When a rash of untimely deaths sweeps through his small English village, he cannot stand by in silence. To uncover the truth about the lives lost, he takes up a long-neglected role of responsibility among the townspeople.

As Benjamin questions the victims' families, he finds that beautiful widow Juno Stephens has preceded him in each case. She makes no secret of her odd midnight ceremonies and dark powers of persuasion. The villagers are whispering about a woman bearing a lethal hex.

Is Juno the source of danger in the village, or a victim of it?

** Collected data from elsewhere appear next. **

(** The reader runs out of tokens on every proper prefix of the tokens of
    a complete expression. *)
Lemma read_from_tokens_unclosed t :
  leaves_ok t = true ->
  forall prefix rest fuel,
    flatten t = prefix ++ rest -> rest <> [] ->
    (2 * length prefix + 1 <= fuel)%nat ->
    read_from_tokens fuel prefix = Raise UnexpectedEndOfSource.
Proof.
  induction t as [token|children IH] using Tree_nested_ind;
    intros Hok prefix rest fuel Heq Hrest Hfuel;
    (destruct fuel as [|fuel]; [lia|]);
    (destruct prefix as [|token' prefix]; [done|]).
  - simpl in Heq. injection Heq as <- Heq.
    symmetry in Heq. by apply app_eq_nil in Heq as [_ ->].
  - simpl in Heq, Hok. injection Heq as <- Heq.
    rewrite read_from_tokens_S. simpl String.eqb.
    destruct (exists_last Hrest) as (rest' & last_token & ->).
    rewrite app_assoc in Heq. apply app_inj_tail in Heq as [Heq _].
    apply (read_list_unclosed children) with (rest := rest'); [|done|simpl in Hfuel; lia].
    apply Forall_forall. intros t Ht.
    assert (leaves_ok t = true) as Hokt.
    { rewrite forallb_forall in Hok. apply Hok. by apply list_elem_of_In. }
    split; [done|]. rewrite Forall_forall in IH. by apply IH.
Qed.

(** C7: the reader raises [UnexpectedEndOfSource] when the tokens run out
    before an expression is complete: on no token at all, and on every
    proper prefix of the tokens of a complete expression, which covers every
    list that is left open, as in ["(+ 1 2"].  It raises
    [UnexpectedCloseParen] when the token it pops is a closing parenthesis,
    as in [")"]. *)
Theorem reader_errors :
  (forall fuel, read_from_tokens (S fuel) [] = Raise UnexpectedEndOfSource)
  /\ (forall t prefix rest,
        leaves_ok t = true ->
        flatten t = prefix ++ rest -> rest <> [] ->
        read_from_tokens (read_fuel prefix) prefix = Raise UnexpectedEndOfSource)
  /\ (forall source t rest,
        leaves_ok t = true ->
        flatten t = tokenize source ++ rest -> rest <> [] ->
        parse source = Raise UnexpectedEndOfSource)
  /\ parse "(+ 1 2" = Raise UnexpectedEndOfSource
  /\ (forall fuel tokens,
        read_from_tokens (S fuel) (")" :: tokens) = Raise UnexpectedCloseParen)
  /\ parse ")" = Raise UnexpectedCloseParen.
Proof.
  split; [done|]. split; [|split; [|split; [done|split; done]]].
  - intros t prefix rest Hok Heq Hrest.
    apply (read_from_tokens_unclosed t Hok prefix rest); [done|done|].
    unfold read_fuel. lia.
  - intros source t rest Hok Heq Hrest. unfold parse.
    rewrite (read_from_tokens_unclosed t Hok (tokenize source) rest); [done..|].
    unfold read_fuel. lia.
Qed.

End ReaderFacts.


(** ** Round trip through [lispstr] and [parse] *)

Section RoundTripFacts.
Context `{Host}.

Lemma plain_app a b : plain (a +:+ b) = plain a && plain b.
Proof. unfold plain. by rewrite list_ascii_app, forallb_app. Qed.

Lemma spaceless_app a b : spaceless (a +:+ b) = spaceless a && spaceless b.
Proof. unfold spaceless. by rewrite list_ascii_app, forallb_app. Qed.

Lemma plain_spaceless w : plain w = true -> spaceless w = true.
Proof.
  unfold plain, spaceless. rewrite !forallb_forall. intros Hw c Hc.
  specialize (Hw c Hc). unfold plain_char in Hw.
  by apply andb_prop in Hw as [[? _]%andb_prop _].
Qed.

Lemma plain_no_paren w paren :
  paren = "("%char \/ paren = ")"%char ->
  plain w = true ->
  forallb (fun c => negb (Ascii.eqb c paren)) (list_ascii_of_string w) = true.
Proof.
  unfold plain. rewrite !forallb_forall. intros Hparen Hw c Hc.
  specialize (Hw c Hc). unfold plain_char in Hw.
  apply andb_prop in Hw as [[_ Hopen]%andb_prop Hclose].
  by destruct Hparen as [-> | ->].
Qed.

Lemma plain_not_paren w : plain w = true -> is_paren w = false.
Proof.
  unfold is_paren. intros Hw.
  destruct (String.eqb_spec w "(") as [->|_]; [done|].
  by destruct (String.eqb_spec w ")") as [->|_].
Qed.

Lemma digit_plain c :
  match PyStr.digit c with Some _ => true | None => false end = true ->
  plain_char c = true.
Proof.
  destruct c as [[] [] [] [] [] [] [] []]; try discriminate; reflexivity.
Qed.

Lemma str_int_plain z : PyStr.str_int z <> "" /\ plain (PyStr.str_int z) = true.
Proof.
  assert (Hdigits : forall d, plain (NilEmpty.string_of_uint d) = true).
  { intros d. unfold plain. apply forallb_forall. intros c Hc.
    pose proof (string_of_uint_digits_only d) as Hd.
    rewrite forallb_forall in Hd. by apply digit_plain, Hd. }
  unfold PyStr.str_int.
  destruct z as [|p|p]; [done|..]; simpl;
    pose proof (Unsigned.to_uint_nonnil p) as Hne;
    unfold NilZero.string_of_uint.
  - specialize (Hdigits (Pos.to_uint p)).
    by destruct (Pos.to_uint p).
  - split; [done|]. specialize (Hdigits (Pos.to_uint p)).
    destruct (Pos.to_uint p); [done|..];
      (unfold plain; simpl; apply Hdigits).
Qed.

(** *** [tokenize] *)

Lemma tokenize_app_space a b :
  tokenize (a +:+ String " " b) = tokenize a ++ tokenize b.
Proof.
  unfold tokenize.
  rewrite replace_app, (replace_other _ _ " ") by done.
  rewrite replace_app, (replace_other _ _ " ") by done.
  apply split_app_space.
Qed.

Lemma tokenize_plain w : w <> "" -> plain w = true -> tokenize w = [w].
Proof.
  intros Hne Hw. unfold tokenize.
  rewrite (replace_absent "(") by (apply plain_no_paren; auto).
  rewrite (replace_absent ")") by (apply plain_no_paren; auto).
  apply split_word; [done|]. by apply plain_spaceless.
Qed.

Lemma tokenize_parens a :
  tokenize ("(" +:+ a +:+ ")") = "(" :: tokenize a ++ [")"].
Proof.
  unfold tokenize.
  assert (PyStr.replace "(" " ( " ("(" +:+ a +:+ ")")
          = " ( " +:+ (PyStr.replace "(" " ( " a +:+ ")")) as ->.
  { change ("(" +:+ a +:+ ")") with (String "(" (a +:+ ")")).
    by rewrite replace_same, replace_app. }
  rewrite !replace_app.
  change (PyStr.replace ")" " ) " " ( ") with " ( ".
  change (PyStr.replace ")" " ) " ")") with " ) ".
  set (r := PyStr.replace ")" " ) " (PyStr.replace "(" " ( " a)).
  change (PyStr.split ("" +:+ String " "
            ("(" +:+ String " " (r +:+ String " " (")" +:+ String " " ""))))
          = "(" :: PyStr.split r ++ [")"]).
  by rewrite !split_app_space.
Qed.

Lemma tokenize_join l :
  tokenize (PyStr.join " " l) = concat (map tokenize l).
Proof.
  induction l as [|x l IH]; [done|]. destruct l as [|y l].
  - simpl. by rewrite app_nil_r.
  - rewrite join_cons.
    change (x +:+ " " +:+ PyStr.join " " (y :: l))
      with (x +:+ String " " (PyStr.join " " (y :: l))).
    by rewrite tokenize_app_space, IH.
Qed.

Lemma simple_tokens exp :
  simple exp = true ->
  tokenize (lispstr exp) = flatten (tree_of exp)
  /\ leaves_ok (tree_of exp) = true
  /\ expression_of (tree_of exp) = exp.
Proof.
  induction exp as [x|x|s|items IH] using Expression_nested_ind; intros Hsimple.
  - destruct (str_int_plain x) as [Hne Hplain]. simpl.
    rewrite tokenize_plain, plain_not_paren by done.
    unfold parse_atom. by rewrite int_str_int.
  - done.
  - simpl in Hsimple. unfold symbol_token in Hsimple.
    apply andb_prop in Hsimple as [[[Hne Hplain]%andb_prop Hint]%andb_prop Hfloat].
    apply negb_true_iff, String.eqb_neq in Hne. simpl.
    rewrite tokenize_plain, plain_not_paren by done.
    unfold parse_atom.
    destruct (PyStr.int s); [done|]. by destruct (float_of_string s).
  - simpl in Hsimple. cbn [lispstr tree_of flatten leaves_ok expression_of].
    rewrite tokenize_parens, tokenize_join.
    assert (Hall : Forall (fun exp =>
              tokenize (lispstr exp) = flatten (tree_of exp)
              /\ leaves_ok (tree_of exp) = true
              /\ expression_of (tree_of exp) = exp) items).
    { rewrite Forall_forall in IH |- *. intros exp Hexp. apply IH; [done|].
      rewrite forallb_forall in Hsimple. apply Hsimple. by apply list_elem_of_In. }
    clear IH Hsimple. rewrite !map_map.
    induction Hall as [|exp items (Htok & Hok & Hexp) _ (IH1 & IH2 & IH3)];
      [done|].
    simpl. rewrite Htok, Hok, Hexp. simpl.
    injection IH1 as IH1. apply app_inv_tail in IH1. injection IH3 as IH3.
    by rewrite IH1, IH2, IH3.
Qed.

Lemma parse_lispstr exp :
  simple exp = true -> parse (lispstr exp) = Return exp.
Proof.
  intros (Htok & Hok & Hexp)%simple_tokens. unfold parse.
  rewrite Htok, <- (app_nil_r (flatten (tree_of exp))).
  rewrite read_from_tokens_complete; [by rewrite Hexp|done|].
  unfold read_fuel. lia.
Qed.

(** *** [normalize] *)

Lemma collapsed_word w : w <> "" -> spaceless w = true -> collapsed w.
Proof.
  intros Hne Hw. unfold collapsed, normalize.
  by rewrite (split_word w Hne Hw).
Qed.

Lemma collapsed_app_space a b :
  collapsed a -> collapsed b -> collapsed (a +:+ String " " b).
Proof.
  unfold collapsed, normalize. intros [Ha1 Ha2] [Hb1 Hb2].
  rewrite split_app_space. split.
  - by destruct (PyStr.split a).
  - rewrite join_app by done. by rewrite Ha2, Hb2.
Qed.

Lemma lispstr_join_collapsed exp items :
  Forall (fun exp =>
            forall p q, spaceless p = true -> spaceless q = true ->
                        collapsed (p +:+ (lispstr exp +:+ q))) (exp :: items) ->
  forall p q, spaceless p = true -> spaceless q = true ->
    collapsed (p +:+ (PyStr.join " " (map lispstr (exp :: items)) +:+ q)).
Proof.
  revert exp. induction items as [|exp' items IH]; intros exp Hall p q Hp Hq.
  - apply Forall_cons in Hall as [Hexp _]. by apply Hexp.
  - apply Forall_cons in Hall as [Hexp Hall].
    change (map lispstr (exp :: exp' :: items))
      with (lispstr exp :: lispstr exp' :: map lispstr items).
    rewrite join_cons.
    change (lispstr exp' :: map lispstr items)
      with (map lispstr (exp' :: items)).
    set (rest := PyStr.join " " (map lispstr (exp' :: items))).
    assert (p +:+ ((lispstr exp +:+ " " +:+ rest) +:+ q)
            = (p +:+ (lispstr exp +:+ "")) +:+ String " " ("" +:+ (rest +:+ q)))
      as ->.
    { by rewrite !string_app_assoc, !string_app_cons, !string_app_nil_l. }
    apply collapsed_app_space; [by apply Hexp|by apply IH].
Qed.

Lemma lispstr_collapsed exp :
  simple exp = true ->
  forall p q, spaceless p = true -> spaceless q = true ->
    collapsed (p +:+ (lispstr exp +:+ q)).
Proof.
  induction exp as [x|x|s|items IH] using Expression_nested_ind;
    intros Hsimple p q Hp Hq.
  - destruct (str_int_plain x) as [Hne Hplain]. apply collapsed_word.
    + intros [_ [? _]%string_app_eq_nil]%string_app_eq_nil. done.
    + rewrite !spaceless_app, Hp, Hq. by rewrite plain_spaceless.
  - done.
  - simpl in Hsimple. unfold symbol_token in Hsimple.
    apply andb_prop in Hsimple as [[[Hne Hplain]%andb_prop _]%andb_prop _].
    apply negb_true_iff, String.eqb_neq in Hne. apply collapsed_word.
    + intros [_ [? _]%string_app_eq_nil]%string_app_eq_nil. done.
    + rewrite !spaceless_app, Hp, Hq. simpl. by rewrite plain_spaceless.
  - simpl in Hsimple. cbn [lispstr].
    assert (p +:+ (("(" +:+ PyStr.join " " (map lispstr items) +:+ ")") +:+ q)
            = (p +:+ "(") +:+ (PyStr.join " " (map lispstr items) +:+ (")" +:+ q)))
      as -> by (by rewrite !string_app_assoc).
    assert (spaceless (p +:+ "(") = true) as Hp'
      by (by rewrite spaceless_app, Hp).
    assert (spaceless (")" +:+ q) = true) as Hq'
      by (by rewrite spaceless_app, Hq).
    destruct items as [|exp items].
    + apply collapsed_word.
      * intros [[_ ?]%string_app_eq_nil _]%string_app_eq_nil. done.
      * simpl. by rewrite !spaceless_app, Hp, Hq.
    + apply lispstr_join_collapsed; [|done..].
      rewrite Forall_forall in IH |- *. intros exp' Hexp'. apply IH; [done|].
      rewrite forallb_forall in Hsimple. apply Hsimple. by apply list_elem_of_In.
Qed.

Benjamin must resist her beguiling ways and decide if he can trust her...until another death sets his smoldering worries ablaze.

• • •

Autumn 1840, near Stanmore, England

It was easy to dig the grave for the infant boy. It should have been difficult, the hardest task on earth to accomplish. Instead, I scarcely perspired as I shoveled dirt from a tiny rectangle. The job would soon be done, and I would be no different for it. I should have wept. I should have torn the calluses from my palms. I should have bled into the dirt.

But after it was done, I stabbed my spade into the rich autumn soil of Maida Green and straightened. I would do it again next week, or perhaps the one after. Babes die too often for a gravedigger to weep and rend and bleed each time. Apart from his mother, who carried him for months beneath her heart, nobody really knew the lad.

My apprentice worked on the other side of the path, hacking at a recalcitrant Cornus alba, a red-barked dogwood. He was watched over by the hulking manor house on a hill beyond the cemetery walls, called Maida House. One wing of the house was over two hundred years old, but Maida Green Cemetery was young, with fifty acres occupied by only a few hundred permanent residents. Its acreage had been portioned away from the traditional Maida House property like a severed limb. On quiet days, working in the cemetery was like working in a verdant park. We cut open the ground for more shrubs than graves, and pillars of smoke more frequently rose from burning leaves than burning incense. No smoke ever rose from the chimneys of Maida House.

“T-Toth,” I said, pulling my gaze from the house’s dark windows. His Christian name, Everett, was too much for my traitorous tongue. “L-l-leave some of th-those s-stems.”

My thoughts were clear, or as clear as any man’s, I suppose, but my words were not. As a result, I mostly kept my lips sealed. But Everett did not mind my stammer, and neither did the dead.

“I will,” he said. “They’ll look right cheery this winter.”

“M-more of them along th-th-th—”

“The south wall, I know. I’ll go over there next.”

I did not like being interrupted, but I liked it better than becoming stuck in a repeating loop, words swirling like a leaf in an eddy. I grunted an acknowledgment and turned for the groundskeeper’s cottage. I wanted to put the shovel away and check the log for burials planned for the next week.

“Ben?”

I stopped, turned, lifted my eyebrows.

Everett crouched over a patch of dirt, peering intently at something. “What used to grow here?”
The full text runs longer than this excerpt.